The material below holds a span beginning at the line with "has been begun. *)" and ending at the line with "Section checked.". Quote that span exactly, both ends included, and only that span.

----

Lemma check_crypto_ok r rest : triple (at_index (crypto_left (r :: rest))) (check_crypto r) (fun _ => at_index (crypto_left rest)) leave.
Proof.
  unfold check_crypto. case_decide as Hb; last first.
  { apply triple_ret. intros s (d & Ha & Hw & Hs & Hp & Hd & Hnd & Hr & He). exists d. split; [done|]. split; [done|]. split; [done|].
    split; [done|]. split; [done|]. split; [by apply NoDup_cons in Hnd as [_ ?]|]. split; [intros x Hx; apply Hr; by right|].
    eapply emptied_by_weaken; [exact He|].
    intros x Hx. cbv beta. rewrite elem_of_cons. split; [|tauto]. intros [Hbx Hx']. split; [done|]. by intros [->|?]. }
  intros s (d & Ha & Hw & Hs & Hp & Hd & Hnd & Hr & He). assert (r ∈ hd_chunks d0) as Hin by (apply Hr; by left).
  assert (s32 (hc_offset r) = hc_offset r) as -> by (by apply Hints).
  apply (clean_ok (sql_empty_chunk (hc_offset r)) (fun d n => crypto_left (r :: rest) d n)); [|by exists d].
  clear s Ha Hw Hs Hp d He. intros d n (Hp & _ & _ & _ & He). eexists _, _. split; [done|]. split; [done|]. split; [done|].
  apply NoDup_cons in Hnd as [Hnin Hnd].
  split; [done|]. split; [intros x Hx; apply Hr; by right|]. eapply emptied_by_weaken.
  - eapply (emptied_by_row (fun x => bad_crypto x /\ ~ x ∈ r :: rest) d0 d r); [by apply dense_nodup|done|exact He].
  - intros x Hx. cbv beta. rewrite elem_of_cons. destruct (decide (hc_offset x = hc_offset r)) as [Ho|Hne].
    + pose proof (offset_inj hc_offset _ _ _ (dense_nodup _ Hd) Hx Hin Ho) as ->. tauto.
    + assert (x <> r) by congruence. tauto.
Qed.

Definition cleaned (bad : hchunk -> Prop) (d : hoard_db) (n : Z) : Prop := parcels_done d /\ dense d0 /\ emptied_by bad d0 d.

Lemma clean_rows_ok (q : hq Z) (bad bad' : hchunk -> Prop) `{!forall r, Decision (bad' r)} :
  (forall d, exists n, q d = inr (set_hchunks (update bad' emptied (hd_chunks d)) d, n)) -> (forall y, ~ bad' (emptied y)) ->
  triple (at_index (cleaned bad)) (clean (in_hoard q)) (fun _ => at_index (cleaned (fun x => bad x \/ bad' x))) leave.
Proof.
  intros Hq He. apply clean_ok. intros d n (Hp & Hd & Hb). destruct (Hq d) as [m Hm]. eexists _, m. split; [exact Hm|].
  split; [done|]. split; [done|]. by apply emptied_by_update.
Qed.

Lemma bad_length_emptied y : ~ bad_length (emptied y).
Proof.
  unfold bad_length. change (hc_length (emptied y)) with 0. change (hc_tag (emptied y)) with (@None (list Z)).
  intros [?|[?|[_ Hs]]]; [lia|lia|by destruct Hs].
Qed.

Lemma stray_emptied y : ~ stray (emptied y).
Proof. intros [_ Hs]. by destruct Hs. Qed.

Lemma clean_refs_ok :
  triple (at_index (cleaned (fun x => (bad_crypto x \/ bad_length x) \/ stray x))) (clean (in_hoard sql_clean_refs))
    (fun _ => at_index (fun d _ => checked d)) leave.
Proof.
  apply clean_ok. intros d n ((Hp & Hr) & Hd & He). eexists _, _. split; [done|]. split; cbn [hd_parcels hd_refs]; try done.
  - eapply emptied_by_weaken; [destruct He as [H1 H2 H3 H4]; exact (mk_emptied_by _ d0 (mk_hoard _ _ _ _) H1 H2 H3 H4)|]. intros x _. unfold faulty. tauto.
  - intros r. rewrite list_elem_of_filter, Hr. unfold dangling. split; [|intros [? Hin]; split; [by intros Hn; apply Hn|done]].
    intros [Hn ?]. split; [done|]. by apply dec_stable.
Qed.

(** The end: the table for the check of the data, and the commit. *)
Context (Hlist : to_check D0 = None).

Lemma check_commit_ok d :
  checked d ->
  triple (at_data fs D0 (with_list d) checking) (ok ← try_db commit; if ok : bool then ret 0 else goto_bad 1 : pk modes Z Z) check_post leave.
Proof.
  intros Hd. apply (tx_commit_step fs D0 check_post check_error checking (with_list d)); [done|apply checking_stable|apply refused_check|].
  intros s Hi Hw Hs. split; [by eapply within_trans|]. split; [done|]. rewrite decide_True by done. by exists d.
Qed.

Lemma check_end_ok :
  triple (at_index (fun d _ => checked d)) (
    full ← gets (fun s => has_flag (md_flags s) WANT_FULL_CHECK);
    '(ok, _) ← (if full : bool then mrun sql_create_to_check else pk_ret (true, []));
    if negb ok then goto_bad 1
    else ok ← try_db commit; if ok : bool then ret 0 else goto_bad 1 : pk modes Z Z) check_post leave.
Proof.
  intros s (d & Ha & Hw & Hs & Hd). rewrite bind_gets. assert (md_flags s = md_flags s0) as -> by (rewrite Hs; done).
  pose proof (check_commit_ok d Hd) as Hcommit. unfold with_list in Hcommit. destruct (has_flag _ _).
  - unfold mrun. revert s Ha Hw Hs.
    enough (triple (at_data fs D0 (set_m_hoard d D0) checking)
      ('(ok, _) ← on_db (query (Stmt sql_create_to_check)); if negb ok then goto_bad 1
       else ok ← try_db commit; if ok : bool then ret 0 else goto_bad 1 : pk modes Z Z) check_post leave) as H'.
    { intros s Ha Hw Hs. by apply H'. }
    eapply (tx_stmt_step fs D0 check_post check_error checking _ _ [] sql_create_to_check checking 1 (fun _ => _));
      [|done|apply checking_stable|apply refused_check|apply Hcommit].
    unfold sql_create_to_check. cbn [to_check set_m_hoard]. by rewrite Hlist.
  - rewrite bind_ret. by apply Hcommit.
Qed.

Lemma check_steps_ok : triple (at_data fs D0 D0 checking) check_steps check_post leave.
Proof.
  unfold check_steps. eapply triple_bind.
  { eapply triple_pre; [apply (check_all_ok sql_uuids check_uuid uuids_left (hp_uuid <$> hd_parcels d0)); intros; apply check_uuid_ok|].
    intros s (Ha & Hw & Hs). exists d0. split; [unfold tables; by rewrite same_hoard|]. split; [done|]. split; [done|]. split; [|done].
    split_and!; try done. intros p Hp. split; [done|]. right. apply list_elem_of_fmap. eauto. }
  intros []. eapply (triple_bind _ _ _ (fun _ => at_index (fun d n => parcels_done d /\ same_rows d /\ n = 0))).
  { apply triple_modify. intros s (d & Ha & Hw & Hs & Hd). destruct (uuids_done _ _ Hd) as [? ?].
    exists d. split; [done|]. split; [done|]. split; [unfold checking in *; by rewrite Hs|done]. }
  intros []. eapply triple_bind.
  { eapply triple_pre; [apply (check_all_ok sql_offsets check_offset offsets_left (hc_offset <$> by_offset (hd_chunks d0))); intros; apply check_offset_ok|].
    intros s (d & Ha & Hw & Hs & Hp & Hr & Hn). exists d. split; [done|]. split; [done|]. split; [done|]. split.
    - split; [done|]. split; [done|]. exists []. split; [done|]. split; [done|]. intros i o Hi. by rewrite lookup_nil in Hi.
    - unfold sql_offsets. by rewrite (proj1 Hr). }
  intros []. eapply triple_bind.
  { eapply triple_pre; [apply (check_all_ok sql_chunks check_crypto crypto_left (hd_chunks d0)); intros; apply check_crypto_ok|].
    intros s (d & Ha & Hw & Hs & Hp & [Hc Hsl] & past & Hl & _ & Hcount). exists d. split; [done|]. split; [done|]. split; [done|].
    rewrite app_nil_r in Hl. subst past. apply counted_dense in Hcount; [|done].
    split; [|unfold sql_chunks; by rewrite Hc]. split; [done|]. split; [done|].
    split; [by eapply NoDup_fmap_1, dense_nodup|]. split; [done|]. split; rewrite ?Hc; try done.
    intros x Hx. left. split; [done|]. by intros [_ ?]. }
  intros []. eapply triple_bind.
  { eapply triple_pre; [apply (clean_rows_ok sql_clean_lengths bad_crypto bad_length); [by eexists|apply bad_length_emptied]|].
    intros s (d & Ha & Hw & Hs & Hp & Hd & _ & _ & He). exists d. unfold at_data, cleaned. split_and!; try done.
    eapply emptied_by_weaken; [exact He|]. intros x _. split; [|by intros [? _]]. intros ?. split; [done|]. apply not_elem_of_nil. }
  intros []. eapply triple_bind; [apply (clean_ok sql_clean_flags (cleaned (fun x => bad_crypto x \/ bad_length x)) (cleaned (fun x => bad_crypto x \/ bad_length x))); by eauto|].
  intros []. eapply triple_bind; [apply (clean_rows_ok sql_clean_strays _ stray); [by eexists|apply stray_emptied]|].
  intros []. eapply triple_bind; [apply clean_refs_ok|]. intros []. apply check_end_ok.
Qed.
End index.

(** What the check may rely on: SQLite keeps the tags apart, the columns of ints have ints, and nothing else
    has been begun. *)
Record on_disk (s : modes) : Prop := mk_on_disk {
  od_idle : idle (data (md_db s)) (md_db s);
  od_hidle : idle (idx (md_hoard s)) (hoard (md_hoard s));
  od_same : idx (md_hoard s) = tables s;
  od_slots : hd_slots (tables s) = [];
  od_unique r1 r2 t : r1 ∈ hd_chunks (tables s) -> r2 ∈ hd_chunks (tables s) -> hc_tag r1 = Some t -> hc_tag r2 = Some t -> r1 = r2;
  od_tags r : r ∈ hd_chunks (tables s) -> hc_tag r <> Some [];
  od_ints : ints (tables s);
  od_list : to_check (data (md_db s)) = None;
  od_chunksize : chunksize (h_parcel (md_hoard s)) = SLOT_SIZE;
  od_crypto : crypto (h_parcel (md_hoard s)) = IU_CHUNK_CRY_AES_SHA1;
  od_bytes : bytes (hoard_file (md_hoard s))
}.

Section checked.
Context `{!LibUuid} (s : modes) (Hs : on_disk s).

Lemma check_index_spec : exists r s', transaction check_body s = Some (r, s') /\ check_post s r s'.
Proof.
  destruct (transaction_spec (faults (md_db s)) (data (md_db s)) (checking s) (check_post s) (check_error s) check_body s)
    as (r & s' & Hr & Hpost); [|apply checking_stable|apply Hs|apply within_refl|by unfold checking; destruct s|].
  - intros fs Hfs. unfold tx_body, tx_body_at, check_body. apply (tx_start fs _ _ _ _ (checking s)); [apply checking_stable| |].
    + intros s1 Hi Hw Hc Hn. split; [by eapply within_trans|]. split; [done|]. rewrite decide_False by done. split; [done|].
      by apply (refused_check s fs).
    + apply check_steps_ok; [done|apply Hs|apply Hs].
  - exists r, s'. split; [done|]. destruct Hpost as [?|(? & ? & ? & Herr)]; [done|]. split; [done|]. split; [done|].
    destruct Herr as [Hr0 ?]. rewrite decide_False by done. by split.
Qed.

Context (d : hoard_db) (Hd : checked s d).

Lemma checked_row r : r ∈ hd_chunks d -> is_Some (hc_tag r) -> r ∈ hd_chunks (tables s) /\ ~ faulty r.
Proof. intros Hr Ht. destruct (eb_rows _ _ _ (ck_emptied _ _ Hd) r Hr) as [?|(y & _ & ->)]; [done|by destruct Ht]. Qed.

Lemma checked_crypto r : r ∈ hd_chunks d -> is_Some (hc_tag r) -> hc_crypto r = IU_CHUNK_CRY_AES_SHA1.
Proof.
  intros Hr Ht. destruct (checked_row r Hr Ht) as [Hr0 Hn]. destruct (od_ints s Hs r Hr0) as [_ Hc].
  assert (~ bad_crypto r) as Hb by (intros Hb; apply Hn; by left). unfold bad_crypto in Hb. rewrite Hc in Hb.
  pose proof (od_tags s Hs r Hr0) as Hne. destruct (hc_tag r) as [[|x t]|]; [done| |by destruct Ht].
  unfold iu_chunk_crypto_is_valid, crypto_get_algs in Hb. destruct (decide (hc_crypto r = IU_CHUNK_CRY_AES_SHA1)) as [|Hx]; [done|].
  exfalso. apply Hb. left. apply bool_decide_eq_false. by intros [? ?].
Qed.

Lemma checked_length r : r ∈ hd_chunks d -> is_Some (hc_tag r) -> 0 < hc_length r <= SLOT_SIZE.
Proof.
  intros Hr Ht. destruct (checked_row r Hr Ht) as [_ Hn]. assert (~ bad_length r) as Hb by (intros Hb; apply Hn; right; by left).
  unfold bad_length, SLOT_SIZE in *. destruct (decide (hc_length r = 0)); [|lia]. exfalso. apply Hb. auto.
Qed.

Lemma checked_dense : dense d.
Proof.
  pose proof (ck_dense _ _ Hd) as Hden. pose proof (eb_offsets _ _ _ (ck_emptied _ _ Hd)) as Ho. unfold dense. rewrite Ho.
  replace (length (hd_chunks d)) with (length (hd_chunks (tables s))); [done|]. apply (f_equal length) in Ho. by rewrite !length_fmap in Ho.
Qed.

Lemma checked_offset r : r ∈ hd_chunks d -> aligned (hc_offset r).
Proof.
  intros Hr. assert (hc_offset r ∈ hc_offset <$> hd_chunks d) as Hin by (apply list_elem_of_fmap; eauto). pose proof Hin as Hin0.
  rewrite (eb_offsets _ _ _ (ck_emptied _ _ Hd)) in Hin0. apply list_elem_of_fmap in Hin0 as (r0 & Ho & Hr0).
  destruct (od_ints s Hs r0 Hr0) as [Hint _]. pose proof (s32_bounds (hc_offset r0)) as Hb. rewrite Hint, <- Ho in Hb.
  pose proof checked_dense as Hden. unfold dense in Hden. rewrite Hden in Hin. apply list_elem_of_fmap in Hin as (i & Hi & _).
  rewrite Hi in *. split; [|lia]. rewrite Z.mul_comm. by apply Z_mod_mult.
Qed.

Lemma checked_wf : hoard_wf d.
Proof.
  assert (hd_slots d = []) as Hsl by (rewrite (eb_slots _ _ _ (ck_emptied _ _ Hd)); apply Hs).
  split; rewrite ?Hsl; try (by intros ? ?%not_elem_of_nil).
  - apply dense_nodup, checked_dense.
  - intros r1 r2 t Hr1 Hr2 Ht1 Ht2. destruct (checked_row r1) as [? _]; [done|by rewrite Ht1|].
    destruct (checked_row r2) as [? _]; [done|by rewrite Ht2|]. by apply (od_unique s Hs r1 r2 t).
  - constructor.
  - by intros r1 r2 t ?%not_elem_of_nil.
  - intros r Hr Ha. destruct (hc_tag r) as [t|] eqn:Ht; [|done]. destruct (checked_row r Hr) as [_ Hn]; [by rewrite Ht|].
    exfalso. apply Hn. right. right. split; [done|]. by rewrite Ht.
  - apply checked_offset.
Qed.

Lemma checked_entry t o l :
  chunk_entry d t o l <-> exists r, r ∈ hd_chunks (tables s) /\ hc_tag r = Some t /\ hc_offset r = o /\ hc_length r = l /\ ~ faulty r.
Proof.
  split.
  - intros (r & Hr & Ht & Ho & Hl). destruct (checked_row r Hr) as [? ?]; [by rewrite Ht|]. by exists r.
  - intros (r & Hr & Ht & Ho & Hl & Hn). exists r. split; [|done]. by apply (eb_keep _ _ _ (ck_emptied _ _ Hd)).
Qed.
End checked.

----

**ANSWER SPACE**
    has been begun. *)
Record on_disk (s : modes) : Prop := mk_on_disk {
  od_idle : idle (data (md_db s)) (md_db s);
  od_hidle : idle (idx (md_hoard s)) (hoard (md_hoard s));
  od_same : idx (md_hoard s) = tables s;
  od_slots : hd_slots (tables s) = [];
  od_unique r1 r2 t : r1 ∈ hd_chunks (tables s) -> r2 ∈ hd_chunks (tables s) -> hc_tag r1 = Some t -> hc_tag r2 = Some t -> r1 = r2;
  od_tags r : r ∈ hd_chunks (tables s) -> hc_tag r <> Some [];
  od_ints : ints (tables s);
  od_list : to_check (data (md_db s)) = None;
  od_chunksize : chunksize (h_parcel (md_hoard s)) = SLOT_SIZE;
  od_crypto : crypto (h_parcel (md_hoard s)) = IU_CHUNK_CRY_AES_SHA1;
  od_bytes : bytes (hoard_file (md_hoard s))
}.

Section checked.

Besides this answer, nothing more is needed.